Transplanting allosteric control of enzyme activity by protein-protein interactions: coupling a regulatory site to the conserved catalytic core.

Glycerol kinase from Escherichia coli, but not Haemophilus influenzae, is inhibited allosterically by phosphotransferase system protein IIA(Glc). The primary structures of these related kinases contain 501 amino acids, differing at 117. IIA(Glc) inhibition is transplanted from E. coli glycerol kinase into H. influenzae glycerol kinase by interconverting only 11 of the differences: 8 residues that interact with IIA(Glc) at the allosteric binding site and 3 residues in the conserved ATPase catalytic core that do not interact with IIA(Glc) but the solvent accessible surface of which decreases when it binds.
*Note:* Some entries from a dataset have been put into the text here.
(** C1, as the code has it.  When the formula does not parse, or names a
    symbol that the table does not have, [molecularWeight] is undefined and
    so is every gravimetric factor computed from the formula; but the weight
    that the provider stores for a component is [molecularWeight(...) || 0],
    which is then the number 0, and the raw quantity of the component is
    computed from that 0. *)
Theorem undefined_weight_stored_as_zero
    (formula : string) (table : list AtomicMass) :
  (exists e, Chemistry.parse formula = inl e)
  \/ (exists counts sym,
        Chemistry.parse formula = inr counts
        /\ In sym (JSMap.keys counts)
        /\ Chemistry.atomicMass sym table = None) ->
  Chemistry.molecularWeight formula table = None
  /\ (forall other precursorMoles productMoles,
        Chemistry.calculateGF formula other precursorMoles productMoles table
        = None
        /\ Chemistry.calculateGF other formula precursorMoles productMoles table
           = None)
  /\ storedWeight formula table = 0%float
  /\ (forall st i c,
        atomics st = table ->
        nth_error (components st) i = Some c ->
        nth_error
          (components (handleComponentChange i (FormulaField formula) st)) i
        = Some (Component.mk formula (Component.matrix c) 0))
  /\ (forall st i c,
        atomics st = table ->
        nth_error (components st) i = Some c ->
        Component.formula c = formula ->
        nth_error (components (atomicsEffect st)) i
        = Some (Component.mk formula (Component.matrix c) 0))
  /\ (forall matrix products,
        map ComponentResult.molQty
          (compResults [Component.mk formula matrix 0] products)
        = [ ((matrix * 0 * moleRatio formula products) / 1000)%float ]).
Proof.
  intros Hbad.
  assert (Hmw : Chemistry.molecularWeight formula table = None).
  { unfold Chemistry.molecularWeight.
    destruct Hbad as [[e He] | [counts [sym [Hp [Hin Hnone]]]]].
    - now rewrite He.
    - rewrite Hp. now apply (weigh_unknown counts table sym). }
  assert (Hstored : storedWeight formula table = 0%float).
  { unfold storedWeight. rewrite Hmw. now destruct table. }
  split; [ exact Hmw | ].
  split.
  { intros other pm qm. unfold Chemistry.calculateGF. rewrite Hmw. split.
    - reflexivity.
    - now destruct (Chemistry.molecularWeight other table). }
  split; [ exact Hstored | ].
  split.
  { intros st i c Ht Hc. cbn [handleComponentChange components].
    rewrite nth_error_update, Hc, Ht, Hmw. reflexivity. }
  split.
  { intros st i c Ht Hc Hf. cbn [atomicsEffect components].
    rewrite nth_error_map, Hc. cbn [option_map].
    now rewrite Ht, Hf, Hstored. }
  intros matrix products. apply compResults_formula_only.
Qed.

(** Sodium chloride against a table without sodium and chlorine. *)
Lemma undefined_weight_stored_as_zero_witness :
  Chemistry.molecularWeight "NaCl" (atomics loaded) = None
  /\ storedWeight "NaCl" (atomics loaded) = 0%float
  /\ nth_error (components withUnknown) 0 = Some (Component.mk "NaCl" 30 0).
Proof.
  destruct (undefined_weight_stored_as_zero "NaCl" (atomics loaded))
    as [Hmw [_ [Hstored [Hchange _]]]].
  - right. exists [("Na", 1%float); ("Cl", 1%float)], "Na".
    split; [ reflexivity | split; [ now left | reflexivity ] ].
  - split; [ exact Hmw | split; [ exact Hstored | ] ].
    apply (Hchange loaded 0%nat (Component.mk "CaO" 30 56.077000000000005%float)).
    + reflexivity.
    + vm_compute. reflexivity.
Defined.

(** C1 as stated fails for the weights of the components: the undefined
    weight of a formula with unknown symbols is stored as the number 0, and
    the raw quantity computed from it is 0, not an undefined value. *)
Lemma unknown_symbol_weight_counterexample :
  Chemistry.molecularWeight "NaCl" (atomics withUnknown) = None
  /\ map Component.formula (components withUnknown) = ["NaCl"; "La2O3"; "H3BO3"]
  /\ option_map Component.mw (nth_error (components withUnknown) 0)
     = Some 0%float
  /\ option_map ComponentResult.molQty
       (nth_error
          (compResults (components withUnknown) (products withUnknown)) 0)
     = Some 0%float.
Proof.
  repeat split; vm_compute; reflexivity.
Qed.

(** * Further properties of the provider *)

(** ** The effect on the products *)

Lemma mapiFrom_length {A B : Type} (f : A -> nat -> B) (l : list A) :
  forall i, List.length (mapiFrom i f l) = List.length l.
Proof.
  induction l as [ | x l IH]; intros i; cbn; [ reflexivity | now rewrite IH ].
Qed.

Lemma nth_error_mapiFrom {A B : Type} (f : A -> nat -> B) (l : list A) :
  forall i k,
  nth_error (mapiFrom i f l) k
  = option_map (fun x => f x (i + k)%nat) (nth_error l k).
Proof.
  induction l as [ | x l IH]; intros i [ | k]; cbn; try reflexivity.
  - now rewrite Nat.add_0_r.
  - rewrite IH. now rewrite Nat.add_succ_r.
Qed.

Lemma nth_error_mapi {A B : Type} (f : A -> nat -> B) (l : list A) (k : nat) :
  nth_error (mapi f l) k = option_map (fun x => f x k) (nth_error l k).
Proof. unfold mapi. now rewrite nth_error_mapiFrom. Qed.

Lemma resizeProducts_length (n : Z) (prev : list Product.t) :
  (0 <= n)%Z -> Z.of_nat (List.length (resizeProducts n prev)) = n.
Proof.
  intros Hn. unfold resizeProducts, JS.sliceTo.
  destruct (Z.ltb_spec (Z.of_nat (List.length prev)) n) as [Hlt | Hge].
  - rewrite length_app, repeat_length. lia.
  - destruct (Z.ltb_spec n (Z.of_nat (List.length prev))) as [Hlt | Hge'].
    + destruct (Z.ltb_spec n 0) as [Hneg | _]; [ lia | ].
      rewrite length_firstn. lia.
    + lia.
Qed.

Lemma resizeProducts_same (n : Z) (prev : list Product.t) :
  Z.of_nat (List.length prev) = n -> resizeProducts n prev = prev.
Proof.
  intros Hn. unfold resizeProducts.
  destruct (Z.ltb_spec (Z.of_nat (List.length prev)) n) as [Hlt | _]; [ lia | ].
  destruct (Z.ltb_spec n (Z.of_nat (List.length prev))) as [Hlt | _]; [ lia | ].
  reflexivity.
Qed.


Lemma someComponent_In (formula : string) (components : list Component.t) :
  someComponent formula components = true
  <-> exists c, In c components /\ Component.formula c = formula.
Proof.
  unfold someComponent. rewrite existsb_exists. split.
  - intros [c [Hin Heq]]. exists c. split; [ exact Hin | now apply String.eqb_eq ].
  - intros [c [Hin Heq]]. exists c. split; [ exact Hin | now apply String.eqb_eq ].
Qed.


(** A linked product names a component as its precursor when the component at
    its index has a formula. *)
Lemma linkPrecursor_linked (components : list Component.t) (prod : Product.t)
    (index : nat) (comp : Component.t) :
  nth_error components index = Some comp ->
  JS.nonempty (Component.formula comp) = true ->
  let q := linkPrecursor components prod index in
  JS.nonempty (Product.precursorFormula q) = true
  /\ someComponent (Product.precursorFormula q) components = true.
Proof.
  intros Hc Hf. unfold linkPrecursor. rewrite Hc, Hf.
  destruct (JS.nonempty (Product.precursorFormula prod)) eqn:Ep; cbn [negb orb].
  - destruct (someComponent (Product.precursorFormula prod) components) eqn:Es;
      cbn [negb].
    + now split.
    + cbn. split; [ exact Hf | ].
      apply someComponent_In. exists comp.
      split; [ now apply nth_error_In with index | reflexivity ].
  - cbn. split; [ exact Hf | ].
    apply someComponent_In. exists comp.
    split; [ now apply nth_error_In with index | reflexivity ].
Qed.

Lemma linkPrecursor_idempotent (components : list Component.t)
    (prod : Product.t) (index : nat) :
  linkPrecursor components (linkPrecursor components prod index) index
  = linkPrecursor components prod index.
Proof.
  destruct (nth_error components index) as [comp | ] eqn:Hc.
  - destruct (JS.nonempty (Component.formula comp)) eqn:Hf.
    + destruct (linkPrecursor_linked components prod index comp Hc Hf)
        as [Hne Hsome].
      unfold linkPrecursor at 1. now rewrite Hc, Hf, Hne, Hsome.
    + unfold linkPrecursor. rewrite Hc, Hf. cbn. now rewrite ?Hc, ?Hf.
  - unfold linkPrecursor. rewrite Hc. cbn. now rewrite ?Hc.
Qed.

Lemma mapiFrom_idempotent {A : Type} (f : A -> nat -> A) (l : list A) :
  (forall x i, f (f x i) i = f x i) ->
  forall i, mapiFrom i f (mapiFrom i f l) = mapiFrom i f l.
Proof.
  intros Hf. induction l as [ | x l IH]; intros i; cbn; [ reflexivity | ].
  now rewrite Hf, IH.
Qed.



(** X2. After the effect, wherever the component at a place has a formula,
    the product at the same place names a precursor, and that precursor is
    the formula of some component. *)
Theorem productsUpdater_links_precursors
    (n : Z) (components : list Component.t) (prev : list Product.t)
    (k : nat) (c : Component.t) (q : Product.t) :
  nth_error components k = Some c ->
  JS.nonempty (Component.formula c) = true ->
  nth_error (productsUpdater n components prev) k = Some q ->
  JS.nonempty (Product.precursorFormula q) = true
  /\ exists c', In c' components
                /\ Component.formula c' = Product.precursorFormula q.
Proof.
  intros Hc Hf Hq. unfold productsUpdater in Hq.
  rewrite nth_error_mapi in Hq.
  destruct (nth_error (resizeProducts n prev) k) as [p | ]; [ | discriminate ].
  cbn in Hq. injection Hq as <-.
  destruct (linkPrecursor_linked components p k c Hc Hf) as [Hne Hsome].
  split; [ exact Hne | ]. now apply someComponent_In.
Qed.

(** A product left over from another batch is linked to the component at its
    place. *)
Lemma productsUpdater_links_precursors_witness :
  JS.nonempty "CaO" = true
  /\ exists c', In c' [Component.mk "CaO" 30 0]
                /\ Component.formula c' = "CaO".
Proof.
  apply (productsUpdater_links_precursors 1 [Component.mk "CaO" 30 0]
           [Product.mk "B2O3" 0 None "H3BO3" 2 1] 0
           (Component.mk "CaO" 30 0)
           (Product.mk "B2O3" 0 None "CaO" 2 1)); reflexivity.
Defined.

(** X3. For an integer [numProducts >= 0] the effect is idempotent: running
    it again on its own result, with the same components, changes
    nothing. *)
Theorem productsUpdater_idempotent
    (n : Z) (components : list Component.t) (prev : list Product.t) :
  (0 <= n)%Z ->
  productsUpdater n components (productsUpdater n components prev)
  = productsUpdater n components prev.
Proof.
  intros Hn.
  assert (Hlen : Z.of_nat (List.length (productsUpdater n components prev)) = n).
  { unfold productsUpdater, mapi. rewrite mapiFrom_length.
    now apply resizeProducts_length. }
  unfold productsUpdater at 1. rewrite (resizeProducts_same _ _ Hlen).
  unfold productsUpdater, mapi. apply mapiFrom_idempotent.
  intros p i. apply linkPrecursor_idempotent.
Qed.

(** The default batch grown to five places. *)
Lemma productsUpdater_idempotent_witness :
  productsUpdater 5 (components initial)
    (productsUpdater 5 (components initial) (products initial))
  = productsUpdater 5 (components initial) (products initial).
Proof.
  apply productsUpdater_idempotent. lia.
Defined.
(** * sleeper-api: the resource client and its error translator

    A shallow embedding of [src/index.ts]: the avatar URL utility, the
    [SleeperAPI] class with its accessors, and the private [handleError]
    method.  JavaScript values, the abrupt completions of the language
    and the transport the class is given ([AxiosInstance]) are modelled
    first; the definitions of the program follow, under the names they
    have in the source. *)

From Stdlib Require Import String Ascii List ZArith Bool Lia DecimalString.
From Stdlib Require DecimalPos DecimalZ.
Import ListNotations.

#[local] Set Warnings "-register-all".

Local Open Scope string_scope.
Local Open Scope Z_scope.

(* ===================================================================== *)
(** ** JavaScript values and completions *)
(* ===================================================================== *)

Module Js.

(** The data a failure ([error: any]) or a decoded JSON body can be:
    plain data.  [JsNumber n] is the integral Number [n].
    [JsObject members] lists the data properties a property read finds
    on the object, own or inherited (an [Error] instance appears with
    its [message], which is faithful for reads, not for its rendering
    by [to_string]); when a name occurs twice the first entry is the one
    read.  Accessor properties (getters, which can run code and throw
    anything), function values (the [toJSON] of the test fixtures) and
    Symbols are outside this model: what is proved for every [Value]
    is proved for plain data. *)
Inductive Value : Type :=
| JsUndefined
| JsNull
| JsBool (b : bool)
| JsNumber (n : Z)
| JsString (s : string)
| JsArray (items : list Value)
| JsObject (members : list (string * Value)).

(** Why the engine raised a [TypeError]. *)
Inductive TypeErrorCause : Type :=
| ReadOfNullish (base : Value) (property : string)
| NotPrimitive (v : Value).

(** What a [throw] carries in this program: an object built with
    [new Error(message)], or a [TypeError] raised by the engine (its
    message text differs between engines and is not modelled). *)
Inductive Exception : Type :=
| JsError (message : string)
| JsTypeError (cause : TypeErrorCause).

(** Result of evaluating an expression or running a statement list. *)
Inductive Completion (A : Type) : Type :=
| Normal (a : A)
| Throw (x : Exception).

Arguments Normal {A} a.
Arguments Throw {A} x.

Definition bind {A B : Type} (c : Completion A) (k : A -> Completion B)
  : Completion B :=
  match c with
  | Normal a => k a
  | Throw x => Throw x
  end.

Fixpoint lookup (key : string) (members : list (string * Value))
  : option Value :=
  match members with
  | [] => None
  | (k, v) :: rest => if String.eqb k key then Some v else lookup key rest
  end.

(** ToBoolean, as applied by [if (e)]. *)
Definition truthy (v : Value) : bool :=
  match v with
  | JsUndefined | JsNull => false
  | JsBool b => b
  | JsNumber n => negb (n =? 0)
  | JsString s => negb (String.eqb s "")
  | JsArray _ | JsObject _ => true
  end.

(** The read [base.property], for a property name that no built-in
    prototype defines and that is neither [length] nor an index: such
    are the names the program reads ([isAxiosError], [response],
    [request], [message], [status]).  Primitives and arrays answer
    [undefined]; on [null] and [undefined] the engine raises. *)
Definition get (base : Value) (property : string) : Completion Value :=
  match base with
  | JsUndefined | JsNull => Throw (JsTypeError (ReadOfNullish base property))
  | JsObject members =>
      match lookup property members with
      | Some v => Normal v
      | None => Normal JsUndefined
      end
  | _ => Normal JsUndefined
  end.

(** Number::toString for an integer that a Number holds exactly
    (magnitude at most 2^53 - 1): all its digits.  Beyond that range a
    Number is rounded, and from 10^21 on it is printed in exponent
    notation; statements about the text of a number carry the bound. *)
Definition number_to_string (n : Z) : string :=
  NilZero.string_of_int (Z.to_int n).

(** [Array.prototype.join] with a comma, over the rendering [render] of
    one value: [null] and [undefined] elements are rendered as the empty
    string. *)
Section Join.

Variable render : Value -> Completion string.

Definition render_element (x : Value) : Completion string :=
  match x with
  | JsUndefined | JsNull => Normal ""
  | _ => render x
  end.

Fixpoint join (items : list Value) : Completion string :=
  match items with
  | [] => Normal ""
  | x :: rest =>
      bind (render_element x)
        (fun s =>
           match rest with
           | [] => Normal s
           | _ :: _ => bind (join rest) (fun r => Normal (s ++ "," ++ r))
           end)
  end.

End Join.

(** ToString, as applied by a template literal [`${e}`].  An array
    joins its elements.  An object is rendered as a plain object, by
    [Object.prototype.toString]; when its members include a [toString]
    (a data member, which is not callable and hides the inherited
    method) the conversion to a primitive fails with a [TypeError]. *)
Fixpoint to_string (v : Value) : Completion string :=
  match v with
  | JsUndefined => Normal "undefined"
  | JsNull => Normal "null"
  | JsBool true => Normal "true"
  | JsBool false => Normal "false"
  | JsNumber n => Normal (number_to_string n)
  | JsString s => Normal s
  | JsArray items => join to_string items
  | JsObject members =>
      match lookup "toString" members with
      | Some _ => Throw (JsTypeError (NotPrimitive v))
      | None => Normal "[object Object]"
      end
  end.

(** Induction on values, with the elements of an array at hand. *)
Section Value_induction.

Variable P : Value -> Prop.
Hypothesis P_undefined : P JsUndefined.
Hypothesis P_null : P JsNull.
Hypothesis P_bool : forall b, P (JsBool b).
Hypothesis P_number : forall n, P (JsNumber n).
Hypothesis P_string : forall s, P (JsString s).
Hypothesis P_array : forall items, Forall P items -> P (JsArray items).
Hypothesis P_object : forall members, P (JsObject members).

Fixpoint Value_induction (v : Value) : P v :=
  match v with
  | JsUndefined => P_undefined
  | JsNull => P_null
  | JsBool b => P_bool b
  | JsNumber n => P_number n
  | JsString s => P_string s
  | JsArray items =>
      P_array items
        ((fix all (l : list Value) : Forall P l :=
            match l with
            | [] => Forall_nil P
            | x :: rest => Forall_cons x (Value_induction x) (all rest)
            end) items)
  | JsObject members => P_object members
  end.

End Value_induction.

(** [v === n] for a numeric literal [n], as a [case n:] label tests. *)
Definition strict_equals_number (v : Value) (n : Z) : bool :=
  match v with
  | JsNumber m => m =? n
  | _ => false
  end.

End Js.

Import Js.

Declare Scope js_scope.
Delimit Scope js_scope with js.
Notation "x <- c ;; k" := (bind c (fun x => k))
  (at level 61, c at next level, right associativity) : js_scope.
Local Open Scope js_scope.

(* ===================================================================== *)
(** ** The transport: axios *)
(* ===================================================================== *)

Module Axios.
(** * innerVoice: session registry, message router, task queue,
      process supervisor and pending questions

    A shallow embedding of the TypeScript sources
      - [src/queue-manager.ts]   (module [QueueManager]),
      - [claude-spawner.ts]      (modules [ClaudeSpawner], [Children]),
      - the bridge server        (module [Bridge]),
    followed by the properties established about them.

    Conventions of the embedding.
      - Instants ([Date], [Date.now()]) are integers, milliseconds since the
        epoch.  Whatever the code reads from its surroundings during a call
        (the clock, the random suffix, what the operating system answers to
        [spawn]) is an argument of the embedded function.
      - A JavaScript [Map] whose iteration order is observed is an
        association list in insertion order; one that is only probed by key
        is a [gmap].
      - The queue directory is a finite map from file names to the task
        lists stored in them.
      - Strings are sequences of 8-bit characters; the functions on them are
        those of JavaScript restricted to ASCII.
      - A handler runs to completion and reads the clock once: the event
        loop is single threaded and the interleavings at [await] are not
        part of this model.
      - Sending to the chat, reading and writing the queue files, the
        Project Directory ([findProject], [touchProject]) and [kill] do not
        throw. *)

From Stdlib Require Import ZArith Ascii String List Lia Bool.
From stdpp Require Import base gmap strings list fin_maps pretty.

Open Scope Z_scope.

(** ** JavaScript string primitives used by the sources *)

Module JsString.

Definition code (c : ascii) : nat := nat_of_ascii c.

Definition between (lo hi : nat) (c : ascii) : bool :=
  (lo <=? code c)%nat && (code c <=? hi)%nat.

Definition isLower : ascii -> bool := between 97 122.
Definition isUpper : ascii -> bool := between 65 90.
Definition isDigit : ascii -> bool := between 48 57.

(** The character class [[a-zA-Z0-9-_]]; with the [i] flag [[a-z0-9-_]]
    denotes the same set. *)
Definition isNameChar (c : ascii) : bool :=
  isLower c || isUpper c || isDigit c
  || Ascii.eqb c "-"%char || Ascii.eqb c "_"%char.

(** [\s] on ASCII: tab, line feed, vertical tab, form feed, carriage
    return, space. *)
Definition isSpace (c : ascii) : bool :=
  between 9 13 c || (code c =? 32)%nat.

(** The characters [.] refuses: line feed and carriage return. *)
Definition isLineTerminator (c : ascii) : bool :=
  (code c =? 10)%nat || (code c =? 13)%nat.

Definition lowerChar (c : ascii) : ascii :=
  if isUpper c then ascii_of_nat (code c + 32) else c.

Fixpoint mapChars (f : ascii -> ascii) (s : string) : string :=
  match s with
  | EmptyString => EmptyString
  | String c s' => String (f c) (mapChars f s')
  end.
Lemma preloadData_lookup parse_nations parse dirname fs category :
  (Store.preloadData parse_nations parse dirname fs).2 !! category
  = filePathForCategory !! category ≫= Store.loadJSON parse dirname fs.
Proof.
  unfold Store.preloadData. cbn [snd]. rewrite !loaded_lookup, lookup_empty.
  destruct (decide (category = "coastal")) as [->|H5]; [done|].
  destruct (decide (category = "bluewater")) as [->|H4]; [done|].
  destruct (decide (category = "tanks")) as [->|H3]; [done|].
  destruct (decide (category = "helicopters")) as [->|H2]; [done|].
  destruct (decide (category = "aircraft")) as [->|H1]; [done|].
  destruct (filePathForCategory !! category) as [filePath|] eqn:Hpath; [|done].
  apply filePath_cases, list_elem_of_In in Hpath. simpl in Hpath.
  destruct Hpath as [[= <- <-]|[[= <- <-]|[[= <- <-]|[[= <- <-]|[[= <- <-]|[]]]]]]; done.
Qed.

(** X20: at startup the cache gets each category from the file that the
    handlers of the category save to: the entry of a category is what the
    file named by the table of file paths parses to, no entry when the file is
    missing or does not parse, and nothing outside the five mounted categories
    is loaded; the nations come from their own file. *)
Theorem startup_reads_what_saves_write parse_nations parse dirname fs :
  let loaded := Store.preloadData parse_nations parse dirname fs in
  loaded.1 = fs !! Store.fullPath dirname "data/nations/nations.json" ≫= parse_nations
  /\ (forall category filePath,
        filePathForCategory !! category = Some filePath ->
        loaded.2 !! category = fs !! Store.fullPath dirname filePath ≫= parse)
  /\ (forall category, is_Some (loaded.2 !! category) -> category ∈ mounted)
  /\ (forall category,
        category ∈ mounted <-> is_Some (filePathForCategory !! category)).
Proof.
  intros loaded. split; [done|].
  assert (forall category,
            category ∈ mounted <-> is_Some (filePathForCategory !! category)) as Hmounted.
  { intros category. split.
    - intros Hin. apply list_elem_of_In in Hin. simpl in Hin.
      destruct Hin as [<-|[<-|[<-|[<-|[<-|[]]]]]]; by eexists.
    - intros [filePath Hpath]. apply filePath_cases, list_elem_of_In in Hpath.
      simpl in Hpath. apply list_elem_of_In. simpl.
      destruct Hpath as [[= <- <-]|[[= <- <-]|[[= <- <-]|[[= <- <-]|[[= <- <-]|[]]]]]];
        tauto. }
  split; [|split; [|done]].
  - intros category filePath Hpath. subst loaded.
    by rewrite preloadData_lookup, Hpath.
  - intros category Hsome. apply Hmounted. subst loaded.
    rewrite preloadData_lookup in Hsome.
    destruct (filePathForCategory !! category); [by eexists|by destruct Hsome].
Qed.
(** * LexAdvisor: the chat stream parser, the role-gated views and the
      database schema they talk to

    Shallow embedding of
    - the chat page: the stream part of [sendMessage], and
      [deleteConversation];
    - the users page: [handleRoleChange];
    - the documents page: [handleUpload], [fetchDocuments];
    - the first migration: tables, constraints, row-level-security
      policies, [has_role], [get_user_role], [handle_new_user], with the
      statements the pages send to them.

    JavaScript strings are sequences of UTF-16 code units; a code unit is an
    [N].  The operations of the JavaScript runtime that the source calls but
    does not define ([TextDecoder], [JSON.parse], number formatting,
    [parseInt]) are the fields of the class [Runtime]; the development is
    generic in them, and [reference_runtime] gives one concrete runtime
    (WHATWG UTF-8 decoder, ECMA-404 JSON grammar) to evaluate examples. *)

From Stdlib Require Import List NArith ZArith Bool Lia String Ascii.
From Stdlib Require Import Strings.Byte.
Import ListNotations.

Set Warnings "-register-all".

(* ===================================================================== *)
(** ** JavaScript strings *)
(* ===================================================================== *)

Module JS.

Definition char := N.
Definition text := list char.

(** A string literal of the source, read as code units (the literals
    used are ASCII). *)
Definition lit (s : string) : text :=
  map N_of_ascii (list_ascii_of_string s).

(** JSON examples are written with ['] standing for the double quote. *)
Definition json_lit (s : string) : text :=
  map (fun c => if N.eqb c 39 then 34%N else c) (lit s).

Definition NL : char := 10%N.
Definition CR : char := 13%N.

Fixpoint text_eqb (a b : text) : bool :=
  match a, b with
  | [], [] => true
  | x :: a', y :: b' => N.eqb x y && text_eqb a' b'
  | _, _ => false
  end.

(** [s.indexOf(c)] for a one-character needle; [None] is JavaScript's -1. *)
Fixpoint indexOf (c : char) (s : text) : option nat :=
  match s with
  | [] => None
  | x :: r => if N.eqb x c then Some 0 else option_map S (indexOf c r)
  end.

(** [s.startsWith(p)] *)
Fixpoint startsWith (p s : text) : bool :=
  match p, s with
  | [], _ => true
  | x :: p', y :: s' => N.eqb x y && startsWith p' s'
  | _ :: _, [] => false
  end.

(** [s.endsWith(c)] for a one-character suffix. *)
Fixpoint endsWith (c : char) (s : text) : bool :=
  match s with
  | [] => false
  | [x] => N.eqb x c
  | _ :: r => endsWith c r
  end.

(** [s.slice(0, i)], [s.slice(i)] and [s.slice(0, -1)]. *)
Definition slice_to (i : nat) (s : text) : text := firstn i s.
Definition slice_from (i : nat) (s : text) : text := skipn i s.
Definition slice_drop_last (s : text) : text := removelast s.

(** ECMAScript WhiteSpace and LineTerminator code points: what
    [String.prototype.trim] strips. *)
Definition is_ws (c : char) : bool :=
  (N.eqb c 9 || N.eqb c 10 || N.eqb c 11 || N.eqb c 12 || N.eqb c 13
   || N.eqb c 32 || N.eqb c 160 || N.eqb c 5760
   || (N.leb 8192 c && N.leb c 8202)
   || N.eqb c 8232 || N.eqb c 8233 || N.eqb c 8239 || N.eqb c 8287
   || N.eqb c 12288 || N.eqb c 65279)%N.

Fixpoint trimStart (s : text) : text :=
  match s with
  | [] => []
  | c :: r => if is_ws c then trimStart r else s
  end.

Definition trimEnd (s : text) : text := rev (trimStart (rev s)).

Definition trim (s : text) : text := trimEnd (trimStart s).

(** [a.join(sep)] *)
Fixpoint join (sep : text) (parts : list text) : text :=
  match parts with
  | [] => []
  | [p] => p
  | p :: rest => p ++ sep ++ join sep rest
  end.

(** [s.split(',')]: the pieces between the separators; the empty string
    splits into one empty piece. *)
Fixpoint split_on (sep : char) (cur : text) (s : text) : list text :=
  match s with
  | [] => [rev cur]
  | c :: r => if N.eqb c sep then rev cur :: split_on sep [] r
              else split_on sep (c :: cur) r
  end.

Definition split (sep : char) (s : text) : list text := split_on sep [] s.

End JS.
Import JS.

(* ===================================================================== *)
(** ** JSON values and how the source reads them *)
(* ===================================================================== *)

Module Json.

(** What [JSON.parse] returns.  A number is kept as it is written; an
    object keeps its members in source order, duplicates included. *)
Inductive json : Type :=
| JNull
| JBool (b : bool)
| JNum (literal : text)
| JStr (s : text)
| JArr (elems : list json)
| JObj (members : list (text * json)).

(** A JavaScript value reached from a parsed payload. *)
Inductive value : Type :=
| Undefined
| Val (j : json).

(** Own property [key] of an object literal.  [JSON.parse] lets a later
    duplicate overwrite an earlier one. *)
Fixpoint own_property (key : text) (members : list (text * json)) : value :=
  match members with
  | [] => Undefined
  | (k, v) :: rest =>
      match own_property key rest with
      | Val w => Val w
      | Undefined => if text_eqb k key then Val v else Undefined
      end
  end.

Definition has_own_property (key : text) (members : list (text * json)) : bool :=
  existsb (fun kv => text_eqb (fst kv) key) members.

(** [v.name] for one of the names the source uses ([choices], [delta],
    [content]): only an object can have it; arrays, strings, numbers and
    booleans answer [undefined]. *)
Definition get_named (name : text) (v : json) : value :=
  match v with
  | JObj members => own_property name members
  | _ => Undefined
  end.

(** [v[0]] *)
Definition get_index0 (v : json) : value :=
  match v with
  | JArr (e :: _) => Val e
  | JStr (c :: _) => Val (JStr [c])
  | JObj members => own_property (lit "0") members
  | _ => Undefined
  end.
The three core residues are crucial for coupling the allosteric site to the conserved catalytic core of the enzyme. The site of the coupling residues identifies a regulatory locus in the sugar kinase/heat shock protein 70/actin superfamily and suggests relations between allosteric regulation and the active site closure that characterizes the family. The location of the coupling residues provides empirical validation of a computational model that predicts a coupling pathway between the IIA(Glc)-binding site and the active site [Luque, I. & Freire, E. (2000) Proteins Struct. Funct. Genet. Suppl. 4, 63-71]. The requirement for changes in core residues to couple the allosteric and active sites and switching from inhibition to activation by a single amino acid change are consistent with a postulated mechanism for molecular evolution of allosteric regulation.